NEW YORK & PARIS–(BUSINESS WIRE)–G-III Apparel Group, Ltd. (NASDAQ:GIII), a leading designer, manufacturer and marketer of branded apparel and accessories, and LVMH Moët Hennessy Louis Vuitton (LVMH.PA), the world’s leading high quality products group, today announced that they have entered into a definitive agreement under which G-III will acquire Donna Karan International, Inc., parent of the Donna Karan and DKNY brands and owned by LVMH, in a transaction with an enterprise value of $650 million, subject to customary adjustments at closing. The transaction is expected to close in late 2016 or early 2017.
Morris Goldfarb, Chairman, Chief Executive Officer and President of G-III, said, “Donna Karan International is an iconic global fashion company. Its lifestyle aesthetic resonates well with consumers throughout the world. We are excited to build upon its strong foundation as we seek to capitalize on a significant market opportunity. Donna Karan brings increased scale and diversification, while providing incremental growth on top of our portfolio of some of the best fashion brands in the world. We believe we are well positioned to create and sustain additional value for our shareholders, partners, and customers.”
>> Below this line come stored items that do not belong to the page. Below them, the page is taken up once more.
(* ===== verification/Prelude.v ===== *)
(** * Verification of the StringName interop glue of the Godot/Mono module

    This development models [src/glue/string_name_glue.cpp] and
    [src/glue/string_name_glue.h]: the native half of the C# class
    [Godot.StringName].  The glue is six "internal calls" (icalls) that the
    Mono runtime resolves by name, plus the routine that registers them:

    - [godot_icall_StringName_Ctor]              [memnew(StringName())]
    - [godot_icall_StringName_String_Ctor]       [memnew(StringName(mono_string_to_godot(p_path)))]
    - [godot_icall_StringName_StringName_Ctor]   [memnew(StringName( *p_path))]
    - [godot_icall_StringName_Dtor]              [ERR_FAIL_NULL(p_ptr); memdelete(p_ptr)]
    - [godot_icall_StringName_operator_String]   [mono_string_from_godot(p_np->operator String())]
    - [godot_icall_StringName_operator_Equals]   [(MonoBoolean)p_sn1->operator==( *p_sn2)]
    - [godot_register_stringname_icalls]         six [add_internal_call(name, fn)]

    The glue calls four collaborators that are not part of [src/]: the native
    allocator ([memnew]/[memdelete]), the interned-string type [StringName],
    the marshalling helpers [GDMonoMarshal::mono_string_to_godot] and
    [mono_string_from_godot], and the internal-call table of the runtime
    ([GDMonoUtils::add_internal_call]).  They are modelled from the
    repository's specification, each behind the interface the glue relies on.

    ** Files, in dependency order

    - [Prelude]: this header; the outcome monad [M] used by all stateful
      code ([Ok] / [Fail] / [UB], notation [x <- m ;; k] in [glue_scope]);
      the [preserves] predicate that carries invariants through [bind];
      [catch_err], with which a caller turns a reported error into a
      normal return; [out_rel]
      (two runs with the same outcome) with its composition lemmas; the
      hint database [glue] and the tactic [outcome_inv].
    - [Memory]: the native heap of [memnew]/[memdelete]: pointers are [N]
      with [0] the null pointer, the heap a [gmap N V] and a bump counter.
      Dereferencing null or a freed pointer is undefined behaviour ([UB]).
    - [Marshal]: the class [MonoMarshal], the contract of the marshalling
      helpers (decoding a managed string, encoding a Godot string, with the
      round-trip laws on valid text).
    - [StringName]: the class [StringNameOps], the contract of Godot's
      [StringName] (default value, interning constructor, copy, conversion
      to [String], [operator==]) and its instance [InternTable]: a
      process-wide table from text to ids with the invariant that makes
      identity comparison coincide with text comparison.
    - [Instances]: the two instances the witnesses run the glue with:
      [text_marshal] (of [MonoMarshal]: a managed string is represented by
      its text, no UTF-16 encoding being described by the code or the
      specification) and [intern_table_ops] (of [StringNameOps], by the
      interning table).
    - [Registry]: the internal-call table of the runtime
      ([add_internal_call]) as a [gmap] from names to functions.
    - [Header]: [string_name_glue.h] and [string_name_glue.cpp] as the
      preprocessor reads them: the include guard, the [MONO_GLUE_ENABLED]
      groups, the includes and the C++ prototypes ([Proto]) of the seven
      functions; a small preprocessor [pp_items] and [translate], which
      runs it on the translation unit for a given set of macros.
    - [Glue]: the six icalls and the registration routine of
      [string_name_glue.cpp], written against the two classes in a Section
      [GlueOps], over the state [GlueState] (the heap of [StringName]
      objects and the interning table); each registration as its managed
      name [icall_name] and native function [icall_symbol].  Module
      [GlueRuns] runs the glue with the two instances on concrete inputs.
    - [Managed]: how Mono reaches the glue: boundary values ([Value]) and
      their typing by the header's prototypes, [icall_invoke] (an icall on
      argument values), [managed_call] (resolve a name and run the icall;
      an [ERR_FAIL_NULL] report in the [void] destructor returns normally
      to the managed caller, an unbound name is [MissingInternalCall]),
      managed programs [run_calls], the heap effect of a call
      ([call_allocates], [call_frees]) and [release] (a destroy of a
      non-null handle that returns).
    - [GlueSpec]: Module [HandleSpec], the abstract model the
      specification describes (a handle denotes a text, no interning), the
      abstraction relation [abs] and the refinement of single calls and of
      whole managed programs ([run_calls_refines]).

    ** What the theorems show

    - Functional behaviour of every icall on every branch ([*_run] lemmas,
      [null_handle_paths], [dtor_twice_undefined]): what is allocated,
      returned, reported through [ERR_FAIL_NULL] or undefined.
    - The state invariant [glue_wf] (well-formed heap and table, every live
      object a valid name of the table) is preserved by every icall and
      every managed call (the [*_preserves] lemmas).
    - Round trips and value semantics: [operator_String] after the
      [String] constructor returns the managed string on valid text;
      [operator_Equals] on two handles is the equality of their texts and
      is true on a copy.
    - Registration installs exactly the six names, each bound to the icall
      whose function it names, and each such function is declared by the
      header ([registration_matches_header]).
    - Safety: a call through the table with arguments of the prototype's
      types and live handles always returns normally
      ([managed_call_progress]); undefined behaviour needs a null, freed
      or never-created handle or ill-typed arguments.
    - Heap accounting: when a managed program returns normally, the live
      objects after it are those before plus one per constructor call
      minus one per destroy of a non-null handle, the allocator has moved
      by the number of constructor calls, and there is one result per call
      ([run_calls_heap_accounting]).
    - Boundary: a StringName from empty text is the default StringName
      ([string_ctor_empty_is_default]).
    - Lifetime: every live handle can be released through the table
      ([release_all], liveness) and a chain of successful destroys is
      finite ([release_wf], termination, by the number of live objects).
    - Build: the enabled build defines exactly what the header declares,
      the disabled build nothing; the include guard makes a second
      inclusion empty ([translate_build], [include_guard_idempotent]).
    - Refinement: every managed program on the concrete glue has the
      outcome of the abstract handle model, and keeps the states related
      ([run_calls_refines]).

    ** Bounds and fuel

    Only the preprocessor takes fuel: one unit per level of nested
    [#include] of a repository file.  The lemma [translate_fuel] shows that two
    levels (the [.cpp] and the header) are enough for every set of
    macros, that more fuel changes nothing and that one level runs out.
    Every other recursion (list folds, managed programs) is structural.  Pointers and ids are unbounded ([N], [positive]): the
    allocator never runs out and never reuses an address, which is the
    contract the specification gives [memnew].  64-bit pointers are not
    modelled as such; [run_calls_heap_accounting] shows instead that a
    program consumes exactly one address per constructor call, so no run
    with fewer than 2^64 constructor calls can make handles wrap around.

    ** What is not modelled

    The UTF-16 encoding of [GDMonoMarshal] (neither [src/] nor the
    specification describes how a managed string becomes a Godot string,
    so the glue is proved for every [MonoMarshal]); the Mono
    garbage-collected heap (a managed string returned by
    [operator_String] is a value); the reference counts of Godot's
    [StringName::_Data] (the specification describes a table that only
    grows); concurrency (every icall runs on the calling thread and the
    specification introduces no shared state besides the table); a null
    [MonoString] argument (neither the code nor the specification says
    what [mono_string_to_godot] makes of it); the contents of the headers
    included from outside the repository ([string_name.h],
    [gd_mono_marshal.h], [ustring.h]), which the preprocessor records
    without expanding; the licence banners. *)

From stdpp Require Export base gmap strings list.
From Stdlib Require Export ZArith Lia.

Set Default Goal Selector "!".

Declare Scope glue_scope.
Delimit Scope glue_scope with glue.

(** ** The outcome monad

    A call ends normally ([Ok]), reports an error through Godot's error
    macros ([Fail], the state being the one at the point of the report), or
    performs undefined behaviour ([UB]: a null or dangling dereference). *)

Inductive outcome (S E A : Type) : Type :=
| Ok (a : A) (s : S)
| Fail (e : E) (s : S)
| UB.
Arguments Ok {S E A} a s.
Arguments Fail {S E A} e s.
Arguments UB {S E A}.

Definition M (S E A : Type) : Type := S -> outcome S E A.

Section Monad.
Context {S E : Type}.

Definition ret {A} (a : A) : M S E A := fun s => Ok a s.

Definition bind {A B} (m : M S E A) (k : A -> M S E B) : M S E B :=
  fun s =>
    match m s with
    | Ok a s' => k a s'
    | Fail e s' => Fail e s'
    | UB => UB
    end.

Definition fail {A} (e : E) : M S E A := fun s => Fail e s.
Definition undefined {A} : M S E A := fun _ => UB.
Definition get : M S E S := fun s => Ok s s.
Definition put (s : S) : M S E unit := fun _ => Ok tt s.

(** Lift a partial read of the state: [None] is undefined behaviour. *)
Definition lift_opt {A} (f : S -> option A) : M S E A :=
  fun s => match f s with Some a => Ok a s | None => UB end.

(** The caller handles the errors [m] reports: an error [e] becomes the
  normal result [h e], in the state the report left. *)
Definition catch_err {E' A} (h : E -> A) (m : M S E A) : M S E' A :=
  fun s => match m s with
           | Ok a s' => Ok a s'
           | Fail e s' => Ok (h e) s'
           | UB => UB
           end.

(** [m] keeps [P] on every run that does not end in undefined behaviour. *)
Definition preserves {A} (P : S -> Prop) (m : M S E A) : Prop :=
  forall s, P s ->
    match m s with
    | Ok _ s' | Fail _ s' => P s'
    | UB => True
    end.
End Monad.

Notation "x <- m ;; k" := (bind m (fun x => k))
(at level 100, m at next level, right associativity) : glue_scope.
Notation "m ;;; k" := (bind m (fun _ => k))
(at level 100, right associativity) : glue_scope.

(** Two outcomes agree: the same value and related states, the same error
  and related states, or undefined behaviour on both sides. *)
Definition out_rel {S1 S2 E A} (R : S1 -> S2 -> Prop)
  (o1 : outcome S1 E A) (o2 : outcome S2 E A) : Prop :=
match o1, o2 with
| Ok x s1, Ok y s2 => x = y /\ R s1 s2
| Fail e1 s1, Fail e2 s2 => e1 = e2 /\ R s1 s2
| UB, UB => True
| _, _ => False
end.

Create HintDb glue.

(** ** Monad laws and the reasoning rules the components share *)

Section MonadLemmas.
Context {S E : Type}.
Local Open Scope glue_scope.

Lemma bind_ret_l {A B} (a : A) (k : A -> M S E B) s :
  bind (ret a) k s = k a s.
Proof. reflexivity. Qed.

Lemma bind_ret_r {A} (m : M S E A) s : bind m ret s = m s.
Proof. unfold bind, ret. by destruct (m s). Qed.

Lemma bind_assoc {A B C} (m : M S E A) (k : A -> M S E B) (h : B -> M S E C) s :
  bind (bind m k) h s = bind m (fun a => bind (k a) h) s.
Proof. unfold bind. by destruct (m s). Qed.

Lemma bind_Ok_inv {A B} (m : M S E A) (k : A -> M S E B) s b s' :
  bind m k s = Ok b s' -> exists a s1, m s = Ok a s1 /\ k a s1 = Ok b s'.
Proof. unfold bind. destruct (m s); naive_solver. Qed.

Lemma bind_UB {A B} (m : M S E A) (k : A -> M S E B) s :
  m s = UB -> bind m k s = UB.
Proof. unfold bind. by intros ->. Qed.

Lemma bind_Ok {A B} (m : M S E A) (k : A -> M S E B) s a s1 :
  m s = Ok a s1 -> bind m k s = k a s1.
Proof. unfold bind. by intros ->. Qed.

Lemma preserves_ret {A} P (a : A) : preserves (S:=S) (E:=E) P (ret a).
Proof. by intros s Hs. Qed.

Lemma preserves_fail {A} P e : preserves (S:=S) (E:=E) (A:=A) P (fail e).
Proof. by intros s Hs. Qed.

Lemma preserves_undefined {A} P : preserves (S:=S) (E:=E) (A:=A) P undefined.
Proof. by intros s Hs. Qed.

Lemma preserves_lift_opt {A} P (f : S -> option A) :
  preserves (E:=E) P (lift_opt f).
Proof. intros s Hs. unfold lift_opt. by destruct (f s). Qed.

Lemma preserves_bind {A B} P (m : M S E A) (k : A -> M S E B) :
  preserves P m -> (forall a, preserves P (k a)) -> preserves P (bind m k).
Proof.
  intros Hm Hk s Hs. unfold bind. specialize (Hm s Hs).
  destruct (m s) as [a s'|e s'|]; [by apply Hk| done | done].
Qed.

(** Agreement of outcomes is compositional. *)
Lemma out_rel_bind {S2 A B} (R : S -> S2 -> Prop)
  (m1 : M S E A) (k1 : A -> M S E B) (m2 : M S2 E A) (k2 : A -> M S2 E B) s a :
  out_rel R (m1 s) (m2 a) ->
  (forall x s' a', R s' a' -> out_rel R (k1 x s') (k2 x a')) ->
  out_rel R (bind m1 k1 s) (bind m2 k2 a).
Proof.
  unfold bind. intros Hm Hk.
  destruct (m1 s), (m2 a); simpl in Hm; try done; destruct Hm as [-> HR].
  by apply Hk.
Qed.

Lemma preserves_catch_err {E' A} P (h : E -> A) (m : M S E A) :
  preserves P m -> preserves (E:=E') P (catch_err h m).
Proof. intros Hm s Hs. specialize (Hm s Hs). unfold catch_err. by destruct (m s). Qed.

Lemma out_rel_catch_err {S2 E' A} (R : S -> S2 -> Prop) (h : E -> A) (m1 : M S E A) (m2 : M S2 E A) s a :
  out_rel R (m1 s) (m2 a) -> out_rel (E:=E') R (catch_err h m1 s) (catch_err h m2 a).
Proof. unfold catch_err. destruct (m1 s), (m2 a); simpl; naive_solver. Qed.

Lemma out_rel_ret {S2 A} (R : S -> S2 -> Prop) (x : A) s a :
  R s a -> out_rel R (ret (E:=E) x s) (ret (E:=E) x a).
Proof. done. Qed.
End MonadLemmas.

#[export] Hint Resolve preserves_ret preserves_fail preserves_undefined
  preserves_lift_opt preserves_bind preserves_catch_err : glue.

(** [outcome_inv H] decomposes a hypothesis [H : bind .. s = Ok ..] into the
runs of its steps. *)
Ltac outcome_inv H :=
  repeat match type of H with
  | bind _ _ _ = Ok _ _ =>
  let a := fresh "a" in let s := fresh "s" in
  let H1 := fresh "Hstep" in
  apply bind_Ok_inv in H as (a & s & H1 & H)
  end.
Toni Belloni, Group Managing Director of LVMH, said, “Donna Karan International has a deep heritage, global recognition, and renewed energy. We believe the DKNY brand has a dynamic position in the market, and when G-III approached us about acquiring the brand, we concluded that the time was right and that G-III was the right steward going forward. We are pleased to have reached an agreement with G-III, a company that has the expertise and capabilities to broaden the brand’s distribution and take it to its next level of success. We are grateful to CEO Caroline Brown, creative directors Maxwell Osborne and Dao-Yi Chow, and the entire management and design teams for the strategic actions that created a platform to support DKNY’s continued growth.”
G-III does not plan to update its financial guidance to reflect the effect of the acquisition until it has closed, although G-III further noted that, excluding purchase accounting charges and other adjustments, it preliminarily expects the acquisition to be dilutive in the fiscal year ending January 31, 2018, and accretive thereafter.
G-III plans to fund the acquisition through new indebtedness, $75 million of newly issued G-III common stock to LVMH, and a $75 million 6½ year seller note. In connection with the acquisition, G-III has obtained financing commitments from Barclays and JPMorgan Chase Bank, N.A. for a $525 million ABL credit facility and a $450 million 6-year term loan. The closing of the transaction is not subject to financing conditions.
Barclays is acting as exclusive financial advisor to G-III. Norton Rose Fulbright US LLP and Simpson Thacher & Bartlett LLP are acting as legal advisors to G-III. Barack Ferrazzano Kirschbaum & Nagelberg LLP is acting as legal advisor to LVMH.